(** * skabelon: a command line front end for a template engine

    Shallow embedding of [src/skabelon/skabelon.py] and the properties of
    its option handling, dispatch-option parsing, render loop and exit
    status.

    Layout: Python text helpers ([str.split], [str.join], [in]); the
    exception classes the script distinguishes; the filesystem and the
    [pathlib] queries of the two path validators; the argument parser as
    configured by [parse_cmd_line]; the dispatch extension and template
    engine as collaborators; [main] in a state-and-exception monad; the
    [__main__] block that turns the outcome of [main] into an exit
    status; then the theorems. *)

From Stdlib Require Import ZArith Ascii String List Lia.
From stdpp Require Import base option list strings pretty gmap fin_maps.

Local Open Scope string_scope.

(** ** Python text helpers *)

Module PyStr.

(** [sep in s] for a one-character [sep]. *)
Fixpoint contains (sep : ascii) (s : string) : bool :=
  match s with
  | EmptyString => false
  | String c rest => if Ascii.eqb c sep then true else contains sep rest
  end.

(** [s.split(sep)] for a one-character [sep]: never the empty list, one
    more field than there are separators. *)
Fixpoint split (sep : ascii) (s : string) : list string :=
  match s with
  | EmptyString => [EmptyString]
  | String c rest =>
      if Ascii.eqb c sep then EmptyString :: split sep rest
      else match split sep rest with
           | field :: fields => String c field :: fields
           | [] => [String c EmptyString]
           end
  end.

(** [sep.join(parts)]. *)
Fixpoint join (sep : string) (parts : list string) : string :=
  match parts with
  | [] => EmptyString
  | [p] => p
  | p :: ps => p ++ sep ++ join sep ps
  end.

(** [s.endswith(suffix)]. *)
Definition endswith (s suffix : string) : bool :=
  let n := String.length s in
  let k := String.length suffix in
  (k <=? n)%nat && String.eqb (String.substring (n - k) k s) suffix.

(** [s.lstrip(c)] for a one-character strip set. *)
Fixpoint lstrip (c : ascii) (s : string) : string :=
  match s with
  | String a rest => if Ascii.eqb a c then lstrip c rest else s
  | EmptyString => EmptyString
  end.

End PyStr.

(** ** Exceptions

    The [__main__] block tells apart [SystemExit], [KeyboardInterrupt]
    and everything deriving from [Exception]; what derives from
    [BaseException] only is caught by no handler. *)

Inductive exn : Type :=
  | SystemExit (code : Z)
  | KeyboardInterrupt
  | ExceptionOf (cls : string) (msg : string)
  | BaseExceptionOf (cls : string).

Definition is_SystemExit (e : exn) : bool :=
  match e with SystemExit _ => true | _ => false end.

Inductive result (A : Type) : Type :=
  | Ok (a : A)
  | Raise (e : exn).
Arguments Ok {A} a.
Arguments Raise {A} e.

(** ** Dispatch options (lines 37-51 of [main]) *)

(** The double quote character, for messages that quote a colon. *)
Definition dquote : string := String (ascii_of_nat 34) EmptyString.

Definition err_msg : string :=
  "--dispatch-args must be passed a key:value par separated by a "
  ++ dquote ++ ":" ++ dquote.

==

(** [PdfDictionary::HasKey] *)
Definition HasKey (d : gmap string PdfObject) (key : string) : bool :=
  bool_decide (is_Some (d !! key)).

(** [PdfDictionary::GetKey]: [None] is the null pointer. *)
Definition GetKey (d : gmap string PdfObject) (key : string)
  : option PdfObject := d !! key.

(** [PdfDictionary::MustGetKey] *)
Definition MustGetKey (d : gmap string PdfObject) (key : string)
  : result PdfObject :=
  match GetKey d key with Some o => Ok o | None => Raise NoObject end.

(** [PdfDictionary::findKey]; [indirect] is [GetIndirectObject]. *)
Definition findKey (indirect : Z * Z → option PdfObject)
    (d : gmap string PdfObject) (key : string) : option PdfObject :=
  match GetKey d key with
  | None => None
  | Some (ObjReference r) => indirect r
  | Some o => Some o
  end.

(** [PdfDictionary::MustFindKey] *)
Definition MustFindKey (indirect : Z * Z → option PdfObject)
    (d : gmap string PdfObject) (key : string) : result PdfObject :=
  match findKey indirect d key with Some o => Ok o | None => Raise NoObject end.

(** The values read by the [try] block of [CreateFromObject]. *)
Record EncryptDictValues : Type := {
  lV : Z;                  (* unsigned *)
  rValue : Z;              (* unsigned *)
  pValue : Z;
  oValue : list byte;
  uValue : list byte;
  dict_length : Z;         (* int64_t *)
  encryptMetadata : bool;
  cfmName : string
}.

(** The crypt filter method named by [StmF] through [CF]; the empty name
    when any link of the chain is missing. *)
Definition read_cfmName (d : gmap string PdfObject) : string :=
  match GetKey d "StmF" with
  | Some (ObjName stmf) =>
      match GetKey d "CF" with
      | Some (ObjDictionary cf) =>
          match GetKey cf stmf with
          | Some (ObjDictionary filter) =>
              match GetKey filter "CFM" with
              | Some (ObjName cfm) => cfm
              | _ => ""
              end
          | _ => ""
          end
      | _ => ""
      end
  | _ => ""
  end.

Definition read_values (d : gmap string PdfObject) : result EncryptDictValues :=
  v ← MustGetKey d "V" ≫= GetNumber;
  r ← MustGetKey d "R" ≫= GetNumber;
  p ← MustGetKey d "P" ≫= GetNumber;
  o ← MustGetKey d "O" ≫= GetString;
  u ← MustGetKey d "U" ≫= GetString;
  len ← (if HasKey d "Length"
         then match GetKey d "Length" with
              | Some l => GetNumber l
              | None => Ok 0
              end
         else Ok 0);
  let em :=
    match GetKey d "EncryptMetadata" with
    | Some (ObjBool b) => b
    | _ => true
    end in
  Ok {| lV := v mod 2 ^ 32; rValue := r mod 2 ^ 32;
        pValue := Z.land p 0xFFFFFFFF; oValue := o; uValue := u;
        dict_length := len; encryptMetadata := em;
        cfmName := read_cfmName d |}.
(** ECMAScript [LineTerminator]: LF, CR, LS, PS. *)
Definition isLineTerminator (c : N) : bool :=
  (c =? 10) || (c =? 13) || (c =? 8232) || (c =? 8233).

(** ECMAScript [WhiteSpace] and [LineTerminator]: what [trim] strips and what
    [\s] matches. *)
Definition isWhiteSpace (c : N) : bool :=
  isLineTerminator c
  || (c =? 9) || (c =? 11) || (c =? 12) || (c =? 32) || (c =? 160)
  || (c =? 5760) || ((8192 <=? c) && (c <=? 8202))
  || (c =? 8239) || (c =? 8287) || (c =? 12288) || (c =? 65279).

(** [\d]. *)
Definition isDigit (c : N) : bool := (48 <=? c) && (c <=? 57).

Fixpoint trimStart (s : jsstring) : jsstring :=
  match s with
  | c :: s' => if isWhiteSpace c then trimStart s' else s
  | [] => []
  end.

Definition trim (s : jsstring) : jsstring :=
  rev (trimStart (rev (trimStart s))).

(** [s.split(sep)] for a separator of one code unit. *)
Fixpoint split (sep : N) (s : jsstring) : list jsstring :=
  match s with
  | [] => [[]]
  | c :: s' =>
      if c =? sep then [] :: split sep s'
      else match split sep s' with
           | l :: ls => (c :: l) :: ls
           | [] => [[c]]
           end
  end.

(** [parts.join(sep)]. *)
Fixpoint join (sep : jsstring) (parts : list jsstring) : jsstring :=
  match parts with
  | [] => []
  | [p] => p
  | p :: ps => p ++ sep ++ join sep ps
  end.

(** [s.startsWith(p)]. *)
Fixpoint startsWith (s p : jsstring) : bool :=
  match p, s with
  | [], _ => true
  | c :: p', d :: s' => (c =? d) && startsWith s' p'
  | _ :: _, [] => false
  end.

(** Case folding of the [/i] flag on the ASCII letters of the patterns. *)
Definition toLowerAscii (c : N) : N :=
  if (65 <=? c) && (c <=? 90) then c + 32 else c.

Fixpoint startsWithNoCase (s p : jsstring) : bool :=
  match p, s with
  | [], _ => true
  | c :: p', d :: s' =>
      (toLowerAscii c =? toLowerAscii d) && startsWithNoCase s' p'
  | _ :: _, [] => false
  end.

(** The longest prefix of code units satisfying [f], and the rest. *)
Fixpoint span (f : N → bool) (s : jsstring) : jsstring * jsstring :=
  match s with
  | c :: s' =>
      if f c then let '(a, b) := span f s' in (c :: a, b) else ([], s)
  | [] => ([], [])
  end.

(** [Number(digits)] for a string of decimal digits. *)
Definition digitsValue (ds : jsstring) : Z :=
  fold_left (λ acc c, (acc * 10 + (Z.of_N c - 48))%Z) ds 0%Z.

__Exercise__:
Could you reproduce exactly the lines of the entries above, from the one with "(ObjDictionary filter) =>" through the one with "isLineTerminator c", and nothing else?

__Result__:
          | Some (ObjDictionary filter) =>
              match GetKey filter "CFM" with
              | Some (ObjName cfm) => cfm
              | _ => ""
              end
          | _ => ""
          end
      | _ => ""
      end
  | _ => ""
  end.

Definition read_values (d : gmap string PdfObject) : result EncryptDictValues :=
  v ← MustGetKey d "V" ≫= GetNumber;
  r ← MustGetKey d "R" ≫= GetNumber;
  p ← MustGetKey d "P" ≫= GetNumber;
  o ← MustGetKey d "O" ≫= GetString;
  u ← MustGetKey d "U" ≫= GetString;
  len ← (if HasKey d "Length"
         then match GetKey d "Length" with
              | Some l => GetNumber l
              | None => Ok 0
              end
         else Ok 0);
  let em :=
    match GetKey d "EncryptMetadata" with
    | Some (ObjBool b) => b
    | _ => true
    end in
  Ok {| lV := v mod 2 ^ 32; rValue := r mod 2 ^ 32;
        pValue := Z.land p 0xFFFFFFFF; oValue := o; uValue := u;
        dict_length := len; encryptMetadata := em;
        cfmName := read_cfmName d |}.
(** ECMAScript [LineTerminator]: LF, CR, LS, PS. *)
Definition isLineTerminator (c : N) : bool :=
  (c =? 10) || (c =? 13) || (c =? 8232) || (c =? 8233).

(** ECMAScript [WhiteSpace] and [LineTerminator]: what [trim] strips and what
    [\s] matches. *)
Definition isWhiteSpace (c : N) : bool :=
  isLineTerminator c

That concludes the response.